> [How to complete this task]:
The lines needed are those from the start of the records through the line holding "- [Geo] and", each copied exactly.

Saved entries

(** * Ghost-bus detector: a shallow embedding of the backend and its properties

    The development follows the Python backend module by module:

    - [Geo] and [Detector]: [detector.py], class [GhostBusDetector];
    - [Api]: the read handlers of [main.py] and the write path as it acts on
      the detector;
    - [Fanout]: [websocket_manager.py], class [ConnectionManager];
    - [Storage]: [storage.py], class [RedisStorage];
    - [Ingest]: the handler [update_bus_position] of [main.py] with the
      storage and the connection manager.

    [Rules] and [Examples] hold the notions and the sample data of the
    statements; the lemmas and the properties of the specification follow.

    Numbers.  Python [float] values are read as real numbers: coordinates,
    timestamps and speeds live in [R], arithmetic is exact, and the values
    [nan] and [inf] are outside the model.  Functions of the [math] and
    [statistics] modules that raise on part of their domain are partial here
    ([option]), so that "does not raise" is a statement one proves.
    What is proved of [Geo._haversine_distance] and of its callers is proved
    of this exact arithmetic.  [GeoFloat] is the distance function in binary64
    arithmetic, with the functions of the C library as parameters: there the
    rounded argument of [math.asin] can exceed 1, and the function raises.

    Time.  [time.time()] is an input: every function that reads the clock
    takes the value read as an argument.

    Scheduling.  The coroutines run on one event loop; each handler and each
    method is modelled from its call to its return, without the interleaving
    of other coroutines at its [await]s. *)

From Stdlib Require Import Reals Lra Lia List Bool String.
From Stdlib Require PrimFloat.
From stdpp Require Import base option list gmap strings.

Open Scope R_scope.

(** * The program *)

(** ** Comparisons on floats, as booleans *)

Definition Rltb (x y : R) : bool := if Rlt_dec x y then true else false.
Definition Rleb (x y : R) : bool := if Rle_dec x y then true else false.

(** ** Exceptions

    A computation that may raise is an [option]: [None] stands for an
    exception that leaves the function. *)

Definition raise_bind {A B : Type} (m : option A) (k : A -> option B)
    : option B :=
  match m with
  | Some a => k a
  | None => None
  end.

Notation "x <- m ;; k" := (raise_bind m (fun x => k))
  (at level 100, m at next level, right associativity).

(** ** Geo math: [GhostBusDetector._haversine_distance] *)

Module Geo.

(** [math.radians] *)
Definition radians (x : R) : R := x * (PI / 180).

(** [math.sqrt] raises [ValueError] on a negative argument. *)
Definition math_sqrt (x : R) : option R :=
  if Rltb x 0 then None else Some (sqrt x).

(** [math.asin] raises [ValueError] outside [[-1, 1]]. *)
Definition math_asin (x : R) : option R :=
  if Rleb (-1) x && Rleb x 1 then Some (asin x) else None.

(** Earth's radius in meters *)
Definition R_earth : R := 6371000.

(** The quantity [a] of the source. *)
Definition haversine_a (lat1 lon1 lat2 lon2 : R) : R :=
  let dlat := radians (lat2 - lat1) in
  let dlon := radians (lon2 - lon1) in
  sin (dlat / 2) ^ 2
  + cos (radians lat1) * cos (radians lat2) * sin (dlon / 2) ^ 2.

(** The distance in exact arithmetic; [GeoFloat._haversine_distance] is the
    same function in binary64 arithmetic. *)
Definition _haversine_distance (lat1 lon1 lat2 lon2 : R) : option R :=
  r <- math_sqrt (haversine_a lat1 lon1 lat2 lon2);;
  s <- math_asin r;;
  Some (2 * R_earth * s).

(** The same distance with the total [sqrt] and [asin] of the real-number
    library; [haversine_distance_value] below shows that the source function
    always returns it. *)
Definition haversine_value (lat1 lon1 lat2 lon2 : R) : R :=
  2 * R_earth * asin (sqrt (haversine_a lat1 lon1 lat2 lon2)).

End Geo.

(** ** The detector: class [GhostBusDetector] of [detector.py] *)

Module Detector.
Lemma by_author_spec_witness :
  ∃ authors,
    NoDup authors
    ∧ (∀ a, a ∈ authors ↔
            a ≠ "" ∧ ∃ c, c ∈ Homepage.recent_checkouts 1 orwell_reader
                          ∧ Homepage.author c = a)
    ∧ Homepage.by_author
        (Homepage.get_user_recommendations first_seen_set 1 orwell_reader)
      = spec_by_author
          (Homepage.book_id <$> Homepage.recent_checkouts 1 orwell_reader)
          authors orwell_reader
    ∧ NoDup (Book.book_id
             <$> Homepage.by_author
                   (Homepage.get_user_recommendations first_seen_set 1
                      orwell_reader))
    ∧ (∀ b, b ∈ Homepage.by_author
                  (Homepage.get_user_recommendations first_seen_set 1
                     orwell_reader) →
         (Book.book_id b
          ∉ Homepage.book_id <$> Homepage.recent_checkouts 1 orwell_reader)
         ∧ Book.author b ∈ authors ∧ b ∈ books orwell_reader)
    ∧ (length
         (Homepage.by_author
            (Homepage.get_user_recommendations first_seen_set 1
               orwell_reader)) ≤ 10)%nat.
Proof.
  apply (by_author_spec first_seen_set 1 orwell_reader).
  exact first_seen_set_enumerates.
Defined.

(** On the sample store Alice's seeds are "Animal Farm" and "1984", and
    the only recommendation by author is the third Orwell book. *)
Example by_author_orwell :
  Homepage.by_author
    (Homepage.get_user_recommendations first_seen_set 1 orwell_reader)
  = [burmese_days].
Proof. reflexivity. Qed.

(** ** Trending *)

Lemma elem_of_insert_desc {A} (key : A → Z) (x y : A) (l : list A) :
  y ∈ insert_desc key x l ↔ y = x ∨ y ∈ l.
Proof.
  induction l as [|z l IH]; simpl.
  - rewrite list_elem_of_singleton. split; [auto|].
    intros [->|Hin]; [done|inversion Hin].
  - destruct (decide (key x < key z)).
    + rewrite !elem_of_cons, IH. tauto.
    + rewrite !elem_of_cons. tauto.
Qed.

Lemma elem_of_order_by_desc {A} (key : A → Z) (y : A) (l : list A) :
  y ∈ order_by_desc key l ↔ y ∈ l.
Proof.
  unfold order_by_desc. induction l as [|x l IH]; simpl; [done|].
  by rewrite elem_of_insert_desc, IH, elem_of_cons.
Qed.

Lemma elem_of_left_join (bs : list Book.t) (cs : list Checkout.t)
    (b : Book.t) (oc : option Checkout.t) :
  (b, oc) ∈ Homepage.left_join bs cs ↔
  b ∈ bs
  ∧ match oc with
    | Some c => c ∈ cs ∧ Checkout.book_id c = Book.book_id b
    | None => ∀ c, c ∈ cs → Checkout.book_id c ≠ Book.book_id b
    end.
Proof.
  unfold Homepage.left_join. rewrite list_elem_of_bind. split.
  - intros (b0 & Hr & Hb0).
    destruct (filter _ cs) as [|c0 m] eqn:Hm.
    + apply list_elem_of_singleton in Hr. injection Hr as -> ->.
      split; [done|]. intros c Hc Hid.
      by apply (filter_nil_not_elem_of _ _ c Hm).
    + apply list_elem_of_fmap in Hr as (c & [= -> ->] & Hc).
      rewrite <- Hm in Hc. apply list_elem_of_filter in Hc. tauto.
  - intros [Hb Hoc]. exists b. split; [|done].
    destruct oc as [c|].
    + assert (c ∈ filter (λ c, Checkout.book_id c = Book.book_id b) cs)
        as Hc by (apply list_elem_of_filter; tauto).
      destruct (filter _ cs) as [|c0 m]; [inversion Hc|].
      apply list_elem_of_fmap. eauto.
    + rewrite filter_none by done. by left.
Qed.

(** Which books the ranking can hold: a ranked book has no checkout row
    at all or at least one inside the window. *)
Lemma trending_ranking_elem (now : datetime) (d : db) (b : Book.t) (n : Z) :
  (b, n) ∈ Homepage.trending_ranking now d →
  b ∈ books d
  ∧ ((∀ c, c ∈ checkouts d → Checkout.book_id c ≠ Book.book_id b)
     ∨ ∃ c, c ∈ checkouts d ∧ Checkout.book_id c = Book.book_id b
            ∧ strftime (now - timedelta 7) ≤ Checkout.checkout_date c).
Proof.
  unfold Homepage.trending_ranking, Homepage.group_by_book.
  rewrite elem_of_order_by_desc, list_elem_of_fmap.
  intros ([b0 oc] & [= -> _] & Hr).
  eapply elem_of_sublist in Hr; [|apply first_occurrences_sublist].
  apply list_elem_of_filter in Hr as [Hwin Hr].
  apply elem_of_left_join in Hr as [Hb Hoc]. split; [done|].
  destruct oc as [c|]; [right|by left].
  exists c. unfold Homepage.in_window in Hwin. simpl in *. tauto.
Qed.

> [Output]:
(** * Ghost-bus detector: a shallow embedding of the backend and its properties

    The development follows the Python backend module by module:

    - [Geo] and [Detector]: [detector.py], class [GhostBusDetector];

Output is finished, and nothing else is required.